P15Session 1 (Thursday 11 January 2024, 15:35-18:00)
Listening effort ratings for habitual and clear-Lombard speech in noise as predicted by a glimpse (release from energetic masking) measure

Esther Janse, Chen Shen
Radboud University Nijmegen, the Netherlands

Martin Cooke
University of the Basque Country, Spain

Earlier research developed the high-energy glimpse proportion metric (HEGP, Tang & Cooke, 2016, doi:10.21437/Interspeech.2016-14) to capture those speech-dominant spectro-temporal regions, or glimpses, that survive energetic masking when speech is presented in noise. Though the HEGP metric has been shown to correlate with intelligibility across speech types and signal-to-noise ratios, its connection to subjective listening effort ratings remains, to our knowledge, unexplored. Given the inverse relationship between intelligibility and subjective effort ratings (e.g., Simantiraki et al., 2023, doi:10.3389/fnins.2023.1235911), HEGP scores can be expected to predict subjective effort ratings.

Following up on our earlier acoustic analysis of speech from multiple talkers, we collected listening effort ratings for the same speech samples through an online experiment.
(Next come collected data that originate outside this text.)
(** * Riff Hero: chart parsing, tempo map and note scoring

    A shallow embedding of the timing core of [src/main.cpp]: the chart
    parser ([Chart::ParserChart]), the tempo calculator
    ([Chart::CalculadoraTempo]) and the rules of the game for notes, hits
    and sustains ([Jogo]), followed by the properties of the specification
    that were checked against them.  The loading of the chart into the
    game, the text of the scores, the lines of text of the panel and the
    life of the particles are embedded as well, with properties of their
    own.

    Conventions of the embedding.
    - [int] is [Z]; the places where the range of [int] matters
      ([std::numeric_limits<int>::max()], [std::stoi]) spell it out.
    - [double] in the tempo calculator is a type [D] with the operations of
      the class [Double].  Two instances are given: [Q], where every
      operation is exact, and [float], the binary64 numbers of the machine,
      where every operation rounds.  Theorems over all inputs are proved
      for the exact instance; the binary64 instance runs the code on
      concrete inputs.  A division is a partial operation, undefined for a
      divisor that is zero.
    - The parser and the game are modelled in exact arithmetic: their
      [double] and [float] are [Q], and [sf::Time] is a number of
      microseconds in [Z].
    - [std::map] is [gmap], iterated in the order of its keys; [std::set]
      is [gset]; [std::vector] is [list]; [std::string] is [string], a list
      of bytes.
    - An exception that leaves a function is a result [Lancou e].
    - The window, the drawing, the sounds and the making of particles are
      left out; the position of the music and its status are inputs, the
      files of music that can be opened are a predicate on the paths, and
      the width of a text in the font is a function on the texts. *)

From Stdlib Require Import ZArith QArith Qabs Qminmax Qround Floats Uint63 String Ascii
  Lia Lqa.
From stdpp Require Import base option list sorting gmap.

Close Scope Q_scope.
Local Open Scope Z_scope.

(** ** Numbers *)

(** [std::numeric_limits<int>::max()] and [::min()] for a 32-bit [int]. *)
Definition INT_MAX : Z := 2147483647.
Definition INT_MIN : Z := -2147483648.

(** The operations on [double] that the tempo calculator uses. *)
Class Double (D : Type) := {
  of_int : Z → D;          (* static_cast<double>(int), integral literals *)
  dadd : D → D → D;
  dmul : D → D → D;
  ddiv : D → D → D;        (* the quotient, for a divisor that is not zero *)
  deqb : D → D → bool;     (* == *)
  dleb : D → D → bool      (* <= *)
}.

(** Exact arithmetic. *)
#[global] Instance Double_Q : Double Q := {|
  of_int := inject_Z;
  dadd := Qplus;
  dmul := Qmult;
  ddiv := Qdiv;
  deqb := Qeq_bool;
  dleb := Qle_bool
|}.

(** Binary64 arithmetic, round to nearest even. *)
Definition float_of_int (z : Z) : float :=
  if z <? 0 then PrimFloat.opp (PrimFloat.of_uint63 (Uint63.of_Z (- z)))
  else PrimFloat.of_uint63 (Uint63.of_Z z).

#[global] Instance Double_float : Double float := {|
  of_int := float_of_int;
  dadd := PrimFloat.add;
  dmul := PrimFloat.mul;
  ddiv := PrimFloat.div;
  deqb := PrimFloat.eqb;
  dleb := PrimFloat.leb
|}.

(** A division whose divisor is zero is recorded as [None], so that
    "no division by zero is performed" is a statement about results. *)
Definition dividir `{Double D} (a b : D) : option D :=
  if deqb b (of_int 0) then None else Some (ddiv a b).

(** ** namespace Chart *)

Module Chart.

(** [struct MudancaTempo]: a tempo change. *)
Record MudancaTempo := { tick : Z; valorBruto : Z }.

(** [struct AssinaturaTempo]: a time signature. *)
Record AssinaturaTempo := { ts_tick : Z; numerador : Z; denominador : Z }.

(** [struct NotaChart]: a note of the chart. *)
Record NotaChart := { n_tick : Z; traste : Z; comprimento : Z }.

(** [struct DadosChart].  The text fields keep the bytes that were read. *)
Record DadosChart (D : Type) := {
  nome : string; artista : string; streamMusica : string;
  criadorChart : string; album : string; ano : string;
  genero : string; tipoMidia : string;
  offset : D;
  resolucao : Z;
  dificuldade : Z;
  inicioPreview : D;
  fimPreview : D;
  jogador2 : string;
  mudancasTempo : gmap Z MudancaTempo;
  assinaturasTempo : gmap Z AssinaturaTempo;
  notas : list NotaChart
}.
Arguments nome {D}. Arguments artista {D}. Arguments streamMusica {D}.
Arguments criadorChart {D}. Arguments album {D}. Arguments ano {D}.
Arguments genero {D}. Arguments tipoMidia {D}. Arguments offset {D}.
Arguments resolucao {D}. Arguments dificuldade {D}.
Arguments inicioPreview {D}. Arguments fimPreview {D}.
Arguments jogador2 {D}. Arguments mudancasTempo {D}.
Arguments assinaturasTempo {D}. Arguments notas {D}.

(** The values of a [std::map<int, V>] in the order of its iteration. *)
Definition chave_le {V} (p q : Z * V) : Prop := p.1 ≤ q.1.
#[global] Instance chave_le_dec {V} (p q : Z * V) : Decision (chave_le p q).
Proof. unfold chave_le. apply _. Defined.
(** A branch of the router that is one send. *)
Lemma exec_single_send env m s tr text :
  isGroupMsg m = false -> body_of m <> [] ->
  route m (userPhone_of m) (body_of m) = (await (SendText (userPhone_of m) text) ;; ret tt) ->
  exists s' pre o rescue,
    exec env (handleMessage (Some m)) s tr =
    (Return tt, s', tr ++ pre ++ (SendText (userPhone_of m) text, o) :: rescue) /\
    sent_texts pre = (if warmedUp s then [] else [preparing_notice]) /\
    (warmedUp s = true -> pre = []) /\
    calls is_post (pre ++ (SendText (userPhone_of m) text, o) :: rescue) = [] /\
    userLevels s' = userLevels s /\
    (is_resolved o = true -> rescue = []) /\
    (is_resolved o = false ->
       exists o', rescue = [(SendText (catch_phone (Some m)) unexpected_notice, o')]).
Proof.
  intros Hg Hb Hr.
  destruct (exec_handleMessage_routed env m s tr Hg Hb)
    as (sw & pre & E & _ & Hl & _ & Hwarm & Hp & _ & Ht & _).
  rewrite E, Hr, exec_send_ret.
  set (o := answer env (tr ++ pre) (SendText (userPhone_of m) text)).
  destruct o as [d|e] eqn:Ho; cbn [barrier].
  - exists sw, pre, (Resolved d), []. rewrite <- app_assoc.
    split; [reflexivity|]. split; [exact Ht|].
    split; [intros Hw; by destruct (Hwarm Hw)|].
    split; [by rewrite calls_app, Hp|]. split; [exact Hl|].
    split; [reflexivity|intros [=]].
  - exists (add_console (ErrorUnhandled (Err e)) sw), pre, (Rejected e),
      [(SendText (catch_phone (Some m)) unexpected_notice,
        answer env ((tr ++ pre) ++ [(SendText (userPhone_of m) text, Rejected e)])
          (SendText (catch_phone (Some m)) unexpected_notice))].
    rewrite <- !app_assoc.
    split; [reflexivity|]. split; [exact Ht|].
    split; [intros Hw; by destruct (Hwarm Hw)|].
    split; [by rewrite calls_app, Hp|]. split; [exact Hl|].
    split; [intros [=]|]. intros _. by eexists.
Qed.

Lemma keyword_body_nonempty m k :
  k <> [] -> toLowerCase (body_of m) = k -> body_of m <> [].
Proof. intros Hk H E. rewrite E in H. simpl in H. congruence. Qed.

(** X6.  [#ajuda], in any letter case and with blanks around it, from a
    sender that is not a group, in a message that is not audio: the handler
    sends the help text and nothing else (but the warm-up notice of a first
    message, and the generic notice if the client rejects the help text);
    nothing is posted to the backend and the level store is unchanged. *)
Theorem ajuda_sends_help env m s tr :
  isGroupMsg m = false -> is_audio m = false ->
  toLowerCase (body_of m) = lit "#ajuda" ->
  exists s' pre o rescue,
    exec env (handleMessage (Some m)) s tr =
    (Return tt, s', tr ++ pre ++ (SendText (userPhone_of m) helpMessage, o) :: rescue) /\
    sent_texts pre = (if warmedUp s then [] else [preparing_notice]) /\
    (warmedUp s = true -> pre = []) /\
    calls is_post (pre ++ (SendText (userPhone_of m) helpMessage, o) :: rescue) = [] /\
    userLevels s' = userLevels s /\
    (is_resolved o = true -> rescue = []) /\
    (is_resolved o = false ->
       exists o', rescue = [(SendText (catch_phone (Some m)) unexpected_notice, o')]).
Proof.
  intros Hg Ha Hk.
  apply exec_single_send; [exact Hg| |].
  - apply (keyword_body_nonempty m (lit "#ajuda")); [by vm_compute|exact Hk].
  - unfold route. rewrite Ha, Hk. unfold str_eqb.
    by rewrite bool_decide_eq_true_2 by reflexivity.
Qed.

Lemma ajuda_sends_help_witness :
  exists s' pre o rescue,
    exec (flaky_env 0 (lit "ok")) (handleMessage (Some (chat "u1" " #AJUDA "))) warm_store [] =
    (Return tt, s',
     [] ++ pre ++ (SendText (userPhone_of (chat "u1" " #AJUDA ")) helpMessage, o) :: rescue) /\
    userLevels s' = userLevels warm_store.
Proof.
  destruct (ajuda_sends_help (flaky_env 0 (lit "ok")) (chat "u1" " #AJUDA ") warm_store [])
    as (s' & pre & o & rescue & E & _ & _ & _ & Hl & _).
  - reflexivity.
  - reflexivity.
  - vm_compute. reflexivity.
  - by exists s', pre, o, rescue.
Defined.

(** X7.  [#nivel], likewise, gets the level menu and nothing else; no level
    is set and nothing is posted. *)
Theorem nivel_sends_menu env m s tr :
  isGroupMsg m = false -> is_audio m = false ->
  toLowerCase (body_of m) = lit "#nivel" ->
  exists s' pre o rescue,
    exec env (handleMessage (Some m)) s tr =
    (Return tt, s', tr ++ pre ++ (SendText (userPhone_of m) levelMsg, o) :: rescue) /\
    sent_texts pre = (if warmedUp s then [] else [preparing_notice]) /\
    (warmedUp s = true -> pre = []) /\
    calls is_post (pre ++ (SendText (userPhone_of m) levelMsg, o) :: rescue) = [] /\
    userLevels s' = userLevels s /\
    (is_resolved o = true -> rescue = []) /\
    (is_resolved o = false ->
       exists o', rescue = [(SendText (catch_phone (Some m)) unexpected_notice, o')]).
Proof.
  intros Hg Ha Hk.
  apply exec_single_send; [exact Hg| |].
  - apply (keyword_body_nonempty m (lit "#nivel")); [by vm_compute|exact Hk].
  - unfold route. rewrite Ha, Hk.
    assert (str_eqb (lit "#nivel") (lit "#ajuda") = false) as -> by by vm_compute.
    unfold str_eqb. by rewrite bool_decide_eq_true_2 by reflexivity.
Qed.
Specifically, ratings were collected from 230 young adult normal-hearing raters for the speech of 48 talkers in two speaking styles (habitual and clear-Lombard), presented in speech-shaped noise at an SNR of -6. Raters rated their listening effort to understand the sentence content of the utterance on a scale from 1 to 7 (1 representing ‘not effortful at all to understand’ and 7 ‘extremely effortful to understand’). For all utterances, HEGP was calculated for presentation in speech-shaped noise at -6 SNR. Sentence-level acoustic measures (articulation rate, F0 median and range, and spectral balance) for these utterances were also available.
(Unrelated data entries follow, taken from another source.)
Lemma sorting_strategies_witness :
  ∃ s' p,
    leastUsedSchedule merge_sort_Slice (used_scheduler) [proxy_a; fresh_2]
      (task_of StrategyLeastUsed "") (30 * Second) = Returns (s', Selected p)
    ∧ ∀ q, q ∈ [proxy_a; fresh_2] →
           (isProxyQualified used_scheduler q (task_of StrategyLeastUsed "")
              (30 * Second)).1 = true →
           int_at (useCount used_scheduler) (ID p) <= int_at (useCount used_scheduler) (ID q).
Proof.
  destruct (leastUsedSchedule merge_sort_Slice used_scheduler [proxy_a; fresh_2]
              (task_of StrategyLeastUsed "") (30 * Second))
    as [[s' [p|err]]| |] eqn:E; [|vm_compute in E; discriminate..].
  exists s', p. split; [done|].
  exact (proj1 (proj2 (sorting_strategies_return_the_minimum merge_sort_Slice
                         merge_sort_Slice_perm merge_sort_Slice_sorted
                         used_scheduler [proxy_a; fresh_2]
                         (task_of StrategyLeastUsed "") (30 * Second) s' p)) E).
Defined.

(** ** Feedback: what a report does to later selections *)

Lemma Lock_Returns m m' : Lock m = Returns m' → m = RWMutex_free.
Proof.
  unfold Lock. destruct m as [n w]. simpl. destruct w; [done|].
  destruct n; [done|]. done.
Qed.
Based on the obtained ratings, we ask the following research questions. RQ1: Does HEGP predict listening effort ratings, and if so, does it do so differentially for habitual and clear-Lombard speech? RQ2: If HEGP predicts listening effort ratings, do sentence-level acoustic measures (i.e., articulation rate, pitch range, and spectral balance) explain additional variance in listening effort ratings?

To address these questions, we set up an initial linear-mixed effects model predicting listening effort ratings from speaking style and HEGP, and their interaction. In a second model, we added the four acoustic measures as predictors to the initial model to investigate whether inclusion of these further improved model fit. In both models, we included random intercepts for Talker, Rater, and Sentence, as well as by-talker random intercepts for speaking style to account for talker differences in the size of their speaking-style difference.
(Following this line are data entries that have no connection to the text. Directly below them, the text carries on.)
Inductive IsolationLevel : Type := ReadCommitted | SnapshotIsolation | Serializable.

#[global] Instance IsolationLevel_eq_dec : EqDecision IsolationLevel.
Proof. solve_decision. Defined.

Record Snapshot := mkSnapshot { xmin : Z; xmax : Z; active : list Z }.

Record ActiveTransaction := mkActiveTransaction {
  id : Z;
  isolation : IsolationLevel;
  start_ts : Z;
  snapshot : Snapshot
}.

Record CommitResult := mkCommitResult { txn_id : Z; cr_commit_ts : Z }.

Record ActiveTxnState := mkActiveTxnState {
  a_isolation : IsolationLevel;
  a_start_ts : Z
}.

Record SerializableTxnState := mkTracked {
  s_start_ts : Z;
  read_relations : gset Z;
  written_relations : gset Z;
  written_tuples : gset (Z * Z);
  validated : bool
}.

Definition new_tracked (ts : Z) : SerializableTxnState := mkTracked ts ∅ ∅ ∅ false.

(** The two counters and the fields of [TxnState]. *)
Record TxManager := mkTxManager {
  next_txn_id : Z;
  commit_ts : Z;
  active_txns : gmap Z ActiveTxnState;
  tracked_txns : gmap Z SerializableTxnState;
  last_relation_write_commit : gmap Z Z;
  last_tuple_write_commit : gmap (Z * Z) Z
}.

Definition default_tx_manager : TxManager := mkTxManager 1 0 ∅ ∅ ∅ ∅.

(** Field updates. *)
Definition set_next (m : TxManager) (n : Z) : TxManager :=
  mkTxManager n (commit_ts m) (active_txns m) (tracked_txns m)
    (last_relation_write_commit m) (last_tuple_write_commit m).
Definition set_commit_ts (m : TxManager) (t : Z) : TxManager :=
  mkTxManager (next_txn_id m) t (active_txns m) (tracked_txns m)
    (last_relation_write_commit m) (last_tuple_write_commit m).
Definition set_active (m : TxManager) (a : gmap Z ActiveTxnState) : TxManager :=
  mkTxManager (next_txn_id m) (commit_ts m) a (tracked_txns m)
    (last_relation_write_commit m) (last_tuple_write_commit m).
Definition set_tracked (m : TxManager) (t : gmap Z SerializableTxnState) : TxManager :=
  mkTxManager (next_txn_id m) (commit_ts m) (active_txns m) t
    (last_relation_write_commit m) (last_tuple_write_commit m).
Definition set_last (m : TxManager) (r : gmap Z Z) (t : gmap (Z * Z) Z) : TxManager :=
  mkTxManager (next_txn_id m) (commit_ts m) (active_txns m) (tracked_txns m) r t.

(** ** Allocation *)

(** [fetch_update(checked_add(1))] hands out the previous value; id 0 is reserved. *)
Definition allocate_txn_id (m : TxManager) : DbResult Z * TxManager :=
  match checked_add u64_max (next_txn_id m) 1 with
  | None => (Err Internal, m)
  | Some n =>
      if next_txn_id m =? 0 then (Err Internal, set_next m n)
      else (Ok (next_txn_id m), set_next m n)
  end.

Definition allocate_commit_ts (m : TxManager) : DbResult Z * TxManager :=
  match checked_add u64_max (commit_ts m) 1 with
  | None => (Err Internal, m)
  | Some t => (Ok t, set_commit_ts m t)
  end.

(** The [BTreeMap] of active transactions is iterated in key order. *)
Definition snapshot_from_state (m : TxManager) (self_txn : Z) : Snapshot :=
  let visible :=
    filter (fun t => t <> self_txn) (sort_keys (map_to_list (active_txns m)).*1) in
  mkSnapshot (default self_txn (head visible)) (next_txn_id m) visible.

Definition assert_active_transaction (m : TxManager) (t : ActiveTransaction) :
    DbResult ActiveTxnState :=
  match active_txns m !! id t with
  | None => Err Internal
  | Some a =>
      if decide (a_isolation a = isolation t) then
        if a_start_ts a =? start_ts t then Ok a else Err Internal
      else Err Internal
  end.

(** ** Cache pruning *)

Definition oldest_start (tracked : gmap Z SerializableTxnState) : option Z :=
  match map (fun kv => s_start_ts kv.2) (map_to_list tracked) with
  | [] => None
  | s :: l => Some (fold_left Z.min l s)
  end.

Definition prune_map {K} `{Countable K} (tracked : gmap Z SerializableTxnState)
    (last : gmap K Z) : gmap K Z :=
  match oldest_start tracked with
  | None => ∅
  | Some o => filter (fun kv => o <= kv.2) last
  end.

Definition prune_commit_caches (m : TxManager) : TxManager :=
  set_last m (prune_map (tracked_txns m) (last_relation_write_commit m))
             (prune_map (tracked_txns m) (last_tuple_write_commit m)).

(** ** Life cycle *)

Definition begin (iso : IsolationLevel) (m : TxManager) :
    DbResult ActiveTransaction * TxManager :=
  match allocate_txn_id m with
  | (Err e, m1) => (Err e, m1)
  | (Ok t, m1) =>
      let ts := commit_ts m1 in
      let snap := snapshot_from_state m1 t in
      let m2 := set_active m1 (<[t := mkActiveTxnState iso ts]> (active_txns m1)) in
      let m3 := if decide (iso = ReadCommitted) then m2
                else set_tracked m2 (<[t := new_tracked ts]> (tracked_txns m2)) in
      (Ok (mkActiveTransaction t iso ts snap), m3)
  end.

Definition commit (t : ActiveTransaction) (m : TxManager) : DbResult CommitResult * TxManager :=
  match assert_active_transaction m t with
  | Err e => (Err e, m)
  | Ok _ =>
      match allocate_commit_ts m with
      | (Err e, m1) => (Err e, m1)
      | (Ok ts, m1) =>
          (Ok (mkCommitResult (id t) ts), set_active m1 (delete (id t) (active_txns m1)))
      end
  end.

Definition rollback (t : ActiveTransaction) (m : TxManager) : DbResult unit * TxManager :=
  match assert_active_transaction m t with
  | Err e => (Err e, m)
  | Ok _ =>
      let m1 := set_active m (delete (id t) (active_txns m)) in
      (Ok tt, prune_commit_caches (set_tracked m1 (delete (id t) (tracked_txns m1))))
  end.

Definition statement_snapshot (t : ActiveTransaction) (m : TxManager) : DbResult Snapshot :=
  match assert_active_transaction m t with
  | Err e => Err e
  | Ok _ =>
      match isolation t with
      | ReadCommitted => Ok (snapshot_from_state m (id t))
      | SnapshotIsolation | Serializable => Ok (snapshot t)
      end
  end.

(** ** Read and write sets *)

(** [tracked_state_for_active_txn] followed by an in-place update [f] of the entry
    it returns. *)
Definition update_tracked (f : SerializableTxnState -> SerializableTxnState) (txn : Z)
    (m : TxManager) : DbResult unit * TxManager :=
  match active_txns m !! txn with
  | None => (Err Internal, m)
  | Some a =>
      let st := default (new_tracked (a_start_ts a)) (tracked_txns m !! txn) in
      (Ok tt, set_tracked m (<[txn := f st]> (tracked_txns m)))
  end.

Definition add_written_tuple (k : Z * Z) (st : SerializableTxnState) : SerializableTxnState :=
  mkTracked (s_start_ts st) (read_relations st) (written_relations st)
    ({[k]} ∪ written_tuples st) (validated st).
Definition add_read_relation (r : Z) (st : SerializableTxnState) : SerializableTxnState :=
  mkTracked (s_start_ts st) ({[r]} ∪ read_relations st) (written_relations st)
    (written_tuples st) (validated st).
Definition add_written_relation (r : Z) (st : SerializableTxnState) : SerializableTxnState :=
  mkTracked (s_start_ts st) (read_relations st) ({[r]} ∪ written_relations st)
    (written_tuples st) (validated st).
Definition mark_validated (st : SerializableTxnState) : SerializableTxnState :=
  mkTracked (s_start_ts st) (read_relations st) (written_relations st)
    (written_tuples st) true.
Concerning RQ1, results from the initial and second model showed that HEGP predicted listening effort rating equally strongly across speaking styles. Concerning RQ2, the second model proved to have a better model fit than the initial model, with all acoustic measures, except F0 median, predicting effort ratings. These results suggest that release-from masking metrics, complemented by acoustic measures that partly reflect talkers’ clear-Lombard speech adjustments, explain subjective listening effort in noise.